Repeat the entries below exactly. Begin with the first line and end with the line that contains "let '(int, rest) := span_digits t in".

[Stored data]
┌──

(* ===== verification/NumText.v ===== *)
(** [Number(text)]: the number that JavaScript reads from a text (ECMAScript's
    StringToNumber), for ASCII texts. A query string's numbers come this way. *)

From S2P Require Import Prelude Num NumZ Config.

Local Open Scope Z_scope.

(** [m * 10 ^ e], rounded to the nearest number. Outside of the second and third test
    the power is of a moderate size; there the result is already determined. *)
Definition number_of_decimal (s : bool) (m e : Z) : number :=
  match m with
  | Zpos p =>
      if 400 <? e then S754_infinity s
      else if e <? - (400 + Z.log2 m) then S754_zero s
      else if 0 <=? e then binary_normalize num_prec num_emax
             (if s then - (m * 10 ^ e) else m * 10 ^ e) 0 s
      else
        let '(q, e', l) := SFdiv_core_binary num_prec num_emax m 0 (10 ^ (- e)) 0 in
        binary_round_aux num_prec num_emax s q e' l
  | _ => S754_zero s
  end.

(** A signed exponent part, [e[+-]?\d+], up to the end of the text. *)
Definition exponent_part (t : string) : option Z :=
  match t with
  | EmptyString => Some 0
  | String c t' =>
      if (code c =? 101) || (code c =? 69) then
        let signed sign ds := if plain_number ds then Some (sign * decimal 0 ds) else None in
        match t' with
        | String c' t'' =>
            if code c' =? 43 then signed 1 t''
            else if code c' =? 45 then signed (-1) t''
            else signed 1 t'
        | EmptyString => None
        end
      else None
  end.

(** An unsigned decimal literal: digits with at most one point, then an exponent. *)
Definition decimal_literal (s : bool) (t : string) : number :=
  let '(int, rest) := span_digits t in
  let '(frac, rest') :=
    match rest with
    | String c rest' => if code c =? 46 then span_digits rest' else (EmptyString, rest)
    | EmptyString => (EmptyString, rest)
    end in
  match (int +:+ frac)%string, exponent_part rest' with
  | EmptyString, _ | _, None => NaN
  | digits, Some e => number_of_decimal s (decimal 0 digits) (e - Z.of_nat (String.length frac))
  end.

(** The value of a digit in a base up to sixteen. *)
Definition digit_value (c : Ascii.ascii) : Z :=
  let z := code c in
  if is_digit c then z - 48
  else if (97 <=? z) && (z <=? 102) then z - 87
  else if (65 <=? z) && (z <=? 70) then z - 55
  else 16.

Fixpoint based (base acc : Z) (t : string) : option Z :=
  match t with
  | EmptyString => Some acc
  | String c t' => if digit_value c <? base then based base (base * acc + digit_value c) t' else None
  end.

Definition based_literal (base : Z) (t : string) : number :=
  match t with
  | EmptyString => NaN
  | _ => match based base 0 t with Some z => num_of_Z z | None => NaN end
  end.

Definition unsigned_literal (s : bool) (t : string) : number :=
  if bool_decide (t = "Infinity"%string) then S754_infinity s else decimal_literal s t.

Definition Number_of_text (text : string) : number :=
  match trim text with
  | EmptyString => S754_zero false
  | String c t =>
      if code c =? 43 then unsigned_literal false t
      else if code c =? 45 then unsigned_literal true t
      else match t with
           | String x t' =>
               if code c =? 48 then
                 if (code x =? 120) || (code x =? 88) then based_literal 16 t'
                 else if (code x =? 111) || (code x =? 79) then based_literal 8 t'
                 else if (code x =? 98) || (code x =? 66) then based_literal 2 t'
                 else unsigned_literal false (String c t)
               else unsigned_literal false (String c t)
           | EmptyString => unsigned_literal false (String c t)
           end
  end.

(** ** Samples *)

Example number_texts :
  Number_of_text " 42 " = num_of_Z 42 ∧ Number_of_text "" = num_of_Z 0 ∧
  Number_of_text "5e2" = num_of_Z 500 ∧ Number_of_text "0x10" = num_of_Z 16 ∧
  Number_of_text "1e400" = Infinity ∧ Number_of_text "-0.5e1" = num_of_Z (-5) ∧
  Number_of_text "0.1" = S754_finite false 7205759403792794 (-56) ∧
  Number_of_text "50abc" = NaN ∧ Number_of_text "." = NaN ∧ Number_of_text "1e-400" = num_of_Z 0.
Proof. vm_compute. done. Qed.

(** ** Plain digits *)

Lemma all_digits_trim s : all_digits s = true → trim s = s.
Proof.
  assert (Hns : ∀ s, all_digits s = true → no_space s = true).
  { clear s. induction s as [|c s IH]; [done|]. simpl. intros [Hc Hs]%andb_true_iff.
    by rewrite (digit_not_space c Hc), IH. }
  intros Hs%Hns. unfold trim.
  assert (Hl : trim_left s = s).
  { destruct s as [|c s]; [done|]. simpl in *. apply andb_true_iff in Hs as [Hc%negb_true_iff _].
    by rewrite Hc. }
  by rewrite Hl, trim_right_no_space.
Qed.

Lemma span_digits_all s : all_digits s = true → span_digits s = (s, EmptyString).
Proof.
  induction s as [|c s IH]; simpl; [done|]. intros [Hc Hs]%andb_true_iff.
  by rewrite Hc, IH.
Qed.

Lemma number_of_decimal_safe z : 0 <= z < two53 → number_of_decimal false z 0 = num_of_Z z.
Proof.
  intros Hz. destruct z as [|p|p]; [done| |lia]. unfold number_of_decimal.
  assert (0 <= Z.log2 (Zpos p)) by apply Z.log2_nonneg.
  rewrite (proj2 (Z.ltb_ge 400 0)) by lia. rewrite (proj2 (Z.ltb_ge 0 _)) by lia.
  rewrite (proj2 (Z.leb_le 0 0)) by lia. by rewrite Z.pow_0_r, Z.mul_1_r.
Qed.

Lemma app_nil_string s : (s +:+ "")%string = s.
Proof. induction s as [|c s IH]; [done|]. exact (f_equal (String c) IH). Qed.

(** Digits below [2 ^ 53] are read as the integer they say. *)
Lemma Number_of_digits s :
  plain_number s = true → decimal 0 s < two53 → Number_of_text s = num_of_Z (decimal 0 s).
Proof.
  intros Hp Hlt. destruct s as [|c s]; [done|]. change (all_digits (String c s) = true) in Hp.
  assert (Hnn : 0 <= decimal 0 (String c s)) by (by apply decimal_nonneg).
  assert (Hdec : unsigned_literal false (String c s) = num_of_Z (decimal 0 (String c s))).
  { unfold unsigned_literal. rewrite bool_decide_eq_false_2 by (intros E; by rewrite E in Hp).
    unfold decimal_literal. rewrite (span_digits_all _ Hp).
    change ((String c s +:+ "")%string) with (String c (s +:+ "")%string). rewrite app_nil_string.
    cbn [exponent_part String.length]. by apply number_of_decimal_safe. }
  unfold Number_of_text. rewrite all_digits_trim by done.
  pose proof Hp as [Hc Hs]%andb_true_iff. unfold is_digit in Hc.
  apply andb_true_iff in Hc as [Hc1%Z.leb_le Hc2%Z.leb_le].
  rewrite (proj2 (Z.eqb_neq (code c) 43)) by lia. rewrite (proj2 (Z.eqb_neq (code c) 45)) by lia.
  destruct s as [|x s]; [done|]. destruct (code c =? 48); [|done].
  cbn [all_digits] in Hs. apply andb_true_iff in Hs as [Hx _]. unfold is_digit in Hx.
  apply andb_true_iff in Hx as [Hx1%Z.leb_le Hx2%Z.leb_le].
  repeat rewrite (proj2 (Z.eqb_neq (code x) _)) by lia. done.
Qed.

(** ** What is read is a number *)

Lemma number_of_decimal_rounded s m e : rounded (number_of_decimal s m e).
Proof.
  unfold number_of_decimal. destruct m as [|p|p]; [done| |done].
  destruct (400 <? e); [done|]. destruct (e <? _); [done|].
  destruct (Z.leb_spec 0 e) as [He|He]; [apply binary_normalize_rounded|].
  unfold SFdiv_core_binary.
  set (m' := match _ with Z0 => Zpos p | Zpos _ => _ | Zneg _ => 0 end).
  assert (Hm : 0 <= m').
  { subst m'. destruct (_ - Z.min _ _) as [|k|k]; [done| |done]. by apply Z.shiftl_nonneg. }
  clearbody m'. destruct (Z.div_eucl m' (10 ^ (- e))) as [q r] eqn:E.
  apply binary_round_aux_rounded. change q with (q, r).1. rewrite <- E.
  change (0 <= m' / 10 ^ (- e)). apply Z.div_pos; [done|]. apply Z.pow_pos_nonneg; lia.
Qed.

Lemma Number_of_text_rounded text : rounded (Number_of_text text).
Proof.
  assert (Hu : ∀ s t, rounded (unsigned_literal s t)).
  { intros s t. unfold unsigned_literal. case_bool_decide; [done|]. unfold decimal_literal.
    destruct (span_digits t) as [int rest].
    destruct (match rest with EmptyString => _ | String _ _ => _ end) as [frac rest'].
    destruct (int +:+ frac)%string; [done|]. destruct (exponent_part rest'); [|done].
    apply number_of_decimal_rounded. }
  assert (Hb : ∀ b t, rounded (based_literal b t)).
  { intros b t. unfold based_literal. destruct t; [done|]. destruct (based b 0 _); [|done].
    apply num_of_Z_rounded. }
  unfold Number_of_text. destruct (trim text) as [|c t]; [done|].
  destruct (code c =? 43); [done|]. destruct (code c =? 45); [done|].
  destruct t as [|x t]; [done|]. repeat case_match; done.
Qed.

└──

(Task solution)
(* ===== verification/NumText.v ===== *)
(** [Number(text)]: the number that JavaScript reads from a text (ECMAScript's
    StringToNumber), for ASCII texts. A query string's numbers come this way. *)

From S2P Require Import Prelude Num NumZ Config.

Local Open Scope Z_scope.

(** [m * 10 ^ e], rounded to the nearest number. Outside of the second and third test
    the power is of a moderate size; there the result is already determined. *)
Definition number_of_decimal (s : bool) (m e : Z) : number :=
  match m with
  | Zpos p =>
      if 400 <? e then S754_infinity s
      else if e <? - (400 + Z.log2 m) then S754_zero s
      else if 0 <=? e then binary_normalize num_prec num_emax
             (if s then - (m * 10 ^ e) else m * 10 ^ e) 0 s
      else
        let '(q, e', l) := SFdiv_core_binary num_prec num_emax m 0 (10 ^ (- e)) 0 in
        binary_round_aux num_prec num_emax s q e' l
  | _ => S754_zero s
  end.

(** A signed exponent part, [e[+-]?\d+], up to the end of the text. *)
Definition exponent_part (t : string) : option Z :=
  match t with
  | EmptyString => Some 0
  | String c t' =>
      if (code c =? 101) || (code c =? 69) then
        let signed sign ds := if plain_number ds then Some (sign * decimal 0 ds) else None in
        match t' with
        | String c' t'' =>
            if code c' =? 43 then signed 1 t''
            else if code c' =? 45 then signed (-1) t''
            else signed 1 t'
        | EmptyString => None
        end
      else None
  end.

(** An unsigned decimal literal: digits with at most one point, then an exponent. *)
Definition decimal_literal (s : bool) (t : string) : number :=
  let '(int, rest) := span_digits t in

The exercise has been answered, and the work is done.